Aim of the exercise: From the entries below, return only the lines starting at the one that contains "(b = true ->" and ending at the one that contains "args <= zlen (logEntries rf)) eq_refl)).", exactly as they stand.

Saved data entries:
________
(** The outcomes of [AppendEntries]. *)
Inductive append_outcome (args : AppendEntriesArgs) (rf rf' : Raft) : AppendEntriesReply -> Prop :=
  | append_new_term :
      term rf < aa_Term args -> term rf' = aa_Term args -> role rf' = Follower ->
      logEntries rf' = logEntries rf -> commitIndex rf' = commitIndex rf ->
      append_outcome args rf rf' (mkAppendReply (aa_Term args) false 0)
  | append_old_term :
      aa_Term args < term rf -> pstate rf' = pstate rf -> role rf' = role rf ->
      commitIndex rf' = commitIndex rf ->
      append_outcome args rf rf' (mkAppendReply (term rf) false 0)
  | append_refused :
      aa_Term args = term rf -> term rf' = term rf -> role rf' = role rf ->
      commitIndex rf' = commitIndex rf -> refusal args (logEntries rf) (logEntries rf') ->
      append_outcome args rf rf' (mkAppendReply 0 false (zlen (logEntries rf')))
  | append_accepted :
      aa_Term args = term rf -> term rf' = term rf -> role rf' = role rf ->
      prev_matches args (logEntries rf) ->
      (forall j e old, aa_Entries args !! j = Some e ->
         zidx (logEntries rf) (e_Index e) = Some old -> e_Term old = e_Term e) ->
      logEntries rf' = logEntries rf ++ aa_Entries args ->
      commitIndex rf' = new_commit (aa_LeaderCommit args) (zlen (logEntries rf') - 1) (commitIndex rf) ->
      append_outcome args rf rf' (mkAppendReply 0 true (zlen (logEntries rf'))).

Lemma prev_mismatch_spec args rf :
  exists b, prev_mismatch args rf = Some b /\
    (b = true -> exists old, 0 < aa_PrevLogIndex args /\
       zidx (logEntries rf) (aa_PrevLogIndex args) = Some old /\ e_Term old <> aa_PervLogTerm args) /\
    (b = false -> aa_PrevLogIndex args < zlen (logEntries rf) -> prev_matches args (logEntries rf)).
Proof.
  unfold prev_mismatch, prev_matches. destruct (_ && _)%bool eqn:E; bool_to_prop.
  - destruct (proj2 (zidx_is_Some (logEntries rf) (aa_PrevLogIndex args)) ltac:(lia)) as [old Ho].
    rewrite Ho. simpl. eexists. split; [reflexivity|].
    destruct (Z.eqb_spec (e_Term old) (aa_PervLogTerm args)); simpl; split; intros; try done.
    + eauto.
    + eauto.
  - eexists. split; [reflexivity|]. split; [done|]. intros _ Hlt. split; [done|]. intros. lia.
Qed.

Lemma follower_commit_spec lc li rf :
  follower_commit lc li rf = set_commitIndex (new_commit lc li (commitIndex rf)) rf.
Proof.
  unfold follower_commit, new_commit. destruct rf as [? ? ? ? ? ? ? ? ? ? ci ? ? ?]. simpl.
  destruct (Z.ltb_spec ci lc); [|done]. destruct (Z.ltb_spec li lc); f_equal; lia.
Qed.

(** On a log of the right shape and well-formed arguments the handler never
    panics and ends in one of the four outcomes. *)
Lemma AppendEntries_spec args rnd rf :
  log_shape (logEntries rf) -> args_ok args ->
  exists rf' reply, AppendEntries args rnd rf = Some (rf', reply) /\
    append_frame rf rf' /\ append_outcome args rf rf' reply.
Proof.
  intros Hs [Hprev Hes]. pose proof (log_shape_len _ Hs) as Hlen.
  unfold AppendEntries, AppendEntries_body, append_frame.
  destruct (Z.ltb_spec (term (resetElectionTimer rnd rf)) (aa_Term args)) as [Hlt|Hge]; simpl in *.
  { do 2 eexists. split; [reflexivity|]. split; [split_and!; try done; timer_solve|]. by constructor. }
  destruct (Z.ltb_spec (aa_Term args) (term rf)) as [Hlt|Hge'].
  { do 2 eexists. split; [reflexivity|]. split; [split_and!; try done; timer_solve|]. by constructor. }
  assert (Heq : aa_Term args = term rf) by lia.
  destruct (prev_mismatch_spec args (resetElectionTimer rnd rf)) as (b & -> & Ht & Hf).
  cbn [mbind option_bind]. simpl in Ht, Hf. destruct b.
  { destruct (Ht eq_refl) as (old & Hpos & Ho & Hne). pose proof (proj1 (zidx_Some _ _ _) Ho) as [Hr _].
    rewrite (proj2 (ztake_Some _ _ _) (conj (ltac:(lia) : 0 <= aa_PrevLogIndex args <= zlen (logEntries rf)) eq_refl)).
    cbn [mbind option_bind]. do 2 eexists. split; [reflexivity|]. split; [split_and!; try done; timer_solve|].
    replace (aa_PrevLogIndex args) with (zlen (take (Z.to_nat (aa_PrevLogIndex args)) (logEntries rf))) at 2
      by (rewrite zlen_take; lia).
    apply append_refused; try done. by econstructor. }
  destruct (find_conflict_total (logEntries rf) (aa_Entries args)) as
    [[-> Hno]|(i & j & e & old & -> & Hj & <- & Hr & Ho & Hne & _)].
  { intros j e He. apply Hes in He. lia. }
  { intros Hnil. rewrite Hnil in Hlen. done. }
  - cbn [mbind option_bind]. destruct (Z.ltb_spec (zlen (logEntries rf) - 1) (aa_PrevLogIndex args)).
    { do 2 eexists. split; [reflexivity|]. split; [split_and!; try done; timer_solve|].
      apply (append_refused args rf (persist (resetElectionTimer rnd rf))); try done.
      apply refuse_missing. simpl. lia. }
    do 2 eexists. split; [reflexivity|]. rewrite follower_commit_spec. simpl.
    split; [split_and!; try done; timer_solve|].
    replace (zlen (logEntries rf ++ aa_Entries args) - 1 + 1)
      with (zlen (logEntries rf ++ aa_Entries args)) by lia.
    match goal with |- append_outcome _ _ ?rf' _ => apply (append_accepted args rf rf'); try done end.
    apply Hf; [done|lia].
  - cbn [mbind option_bind].
    rewrite (proj2 (ztake_Some _ _ _) (conj (ltac:(lia) : 0 <= e_Index e <= zlen (logEntries rf)) eq_refl)).
    cbn [mbind option_bind]. do 2 eexists. split; [reflexivity|]. split; [split_and!; try done; timer_solve|].
    replace (e_Index e) with (zlen (take (Z.to_nat (e_Index e)) (logEntries rf))) at 2
      by (rewrite zlen_take; lia).
    apply append_refused; try done. eapply refuse_conflict; try done. lia.
Qed.

(** Every outcome keeps the shape of the log. *)
Lemma append_outcome_shape args rf rf' reply :
  log_shape (logEntries rf) -> args_ok args -> append_outcome args rf rf' reply ->
  log_shape (logEntries rf').
Proof.
  intros Hs [Hprev Hes] [? ? ? -> ?|? Hp ? ?|? ? ? ? Hr|? ? ? [Hlt _] ? -> ?]; [done| | |].
  - unfold pstate in Hp. simplify_eq. congruence.
  - destruct Hr; [apply log_shape_take; [lia|done]..|done].
  - apply log_shape_app; [done|]. intros j e He. apply Hes in He. lia.
Qed.

(** ** The rules the comments quote *)

(** Whether an entry is already in a log, or conflicts with it (same index,
    another term). *)
Definition holds (log : list LogEntry) (e : LogEntry) : bool :=
  match zidx log (e_Index e) with Some old => e_Term old =? e_Term e | None => false end.
Definition conflicts (log : list LogEntry) (e : LogEntry) : bool :=
  match zidx log (e_Index e) with Some old => negb (e_Term old =? e_Term e) | None => false end.

(** Term, log, commit index and reply after a request, as the comments of
    [AppendEntries] say: refuse an old term; refuse if the log has no entry at
    [prevLogIndex] with [prevLogTerm]; delete a conflicting entry and all that
    follow it; append the entries not already in the log; and set
    [commitIndex] to min(leaderCommit, index of last new entry). *)
Definition append_rules (args : AppendEntriesArgs) (rf : Raft)
    : Z * list LogEntry * Z * AppendEntriesReply :=
  let log := logEntries rf in
  let refuse log := (term rf, log, commitIndex rf, mkAppendReply 0 false (zlen log)) in
  if term rf <? aa_Term args
  then (aa_Term args, log, commitIndex rf, mkAppendReply (aa_Term args) false 0)
  else if aa_Term args <? term rf
  then (term rf, log, commitIndex rf, mkAppendReply (term rf) false 0)
  else match zidx log (aa_PrevLogIndex args) with
  | None => refuse log
  | Some prev =>
      if (0 <? aa_PrevLogIndex args) && negb (e_Term prev =? aa_PervLogTerm args)
      then refuse (take (Z.to_nat (aa_PrevLogIndex args)) log)
      else match List.filter (conflicts log) (aa_Entries args) with
      | e :: _ => refuse (take (Z.to_nat (e_Index e)) log)
      | [] =>
          let log' := log ++ List.filter (fun e => negb (holds log e)) (aa_Entries args) in
          let last_new := aa_PrevLogIndex args + zlen (aa_Entries args) in
          (term rf, log',
           if commitIndex rf <? aa_LeaderCommit args then Z.min (aa_LeaderCommit args) last_new
           else commitIndex rf,
           mkAppendReply 0 true (zlen log'))
      end
  end.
________
Result:
    (b = true -> exists old, 0 < aa_PrevLogIndex args /\
       zidx (logEntries rf) (aa_PrevLogIndex args) = Some old /\ e_Term old <> aa_PervLogTerm args) /\
    (b = false -> aa_PrevLogIndex args < zlen (logEntries rf) -> prev_matches args (logEntries rf)).
Proof.
  unfold prev_mismatch, prev_matches. destruct (_ && _)%bool eqn:E; bool_to_prop.
  - destruct (proj2 (zidx_is_Some (logEntries rf) (aa_PrevLogIndex args)) ltac:(lia)) as [old Ho].
    rewrite Ho. simpl. eexists. split; [reflexivity|].
    destruct (Z.eqb_spec (e_Term old) (aa_PervLogTerm args)); simpl; split; intros; try done.
    + eauto.
    + eauto.
  - eexists. split; [reflexivity|]. split; [done|]. intros _ Hlt. split; [done|]. intros. lia.
Qed.

Lemma follower_commit_spec lc li rf :
  follower_commit lc li rf = set_commitIndex (new_commit lc li (commitIndex rf)) rf.
Proof.
  unfold follower_commit, new_commit. destruct rf as [? ? ? ? ? ? ? ? ? ? ci ? ? ?]. simpl.
  destruct (Z.ltb_spec ci lc); [|done]. destruct (Z.ltb_spec li lc); f_equal; lia.
Qed.

(** On a log of the right shape and well-formed arguments the handler never
    panics and ends in one of the four outcomes. *)
Lemma AppendEntries_spec args rnd rf :
  log_shape (logEntries rf) -> args_ok args ->
  exists rf' reply, AppendEntries args rnd rf = Some (rf', reply) /\
    append_frame rf rf' /\ append_outcome args rf rf' reply.
Proof.
  intros Hs [Hprev Hes]. pose proof (log_shape_len _ Hs) as Hlen.
  unfold AppendEntries, AppendEntries_body, append_frame.
  destruct (Z.ltb_spec (term (resetElectionTimer rnd rf)) (aa_Term args)) as [Hlt|Hge]; simpl in *.
  { do 2 eexists. split; [reflexivity|]. split; [split_and!; try done; timer_solve|]. by constructor. }
  destruct (Z.ltb_spec (aa_Term args) (term rf)) as [Hlt|Hge'].
  { do 2 eexists. split; [reflexivity|]. split; [split_and!; try done; timer_solve|]. by constructor. }
  assert (Heq : aa_Term args = term rf) by lia.
  destruct (prev_mismatch_spec args (resetElectionTimer rnd rf)) as (b & -> & Ht & Hf).
  cbn [mbind option_bind]. simpl in Ht, Hf. destruct b.
  { destruct (Ht eq_refl) as (old & Hpos & Ho & Hne). pose proof (proj1 (zidx_Some _ _ _) Ho) as [Hr _].
    rewrite (proj2 (ztake_Some _ _ _) (conj (ltac:(lia) : 0 <= aa_PrevLogIndex args <= zlen (logEntries rf)) eq_refl)).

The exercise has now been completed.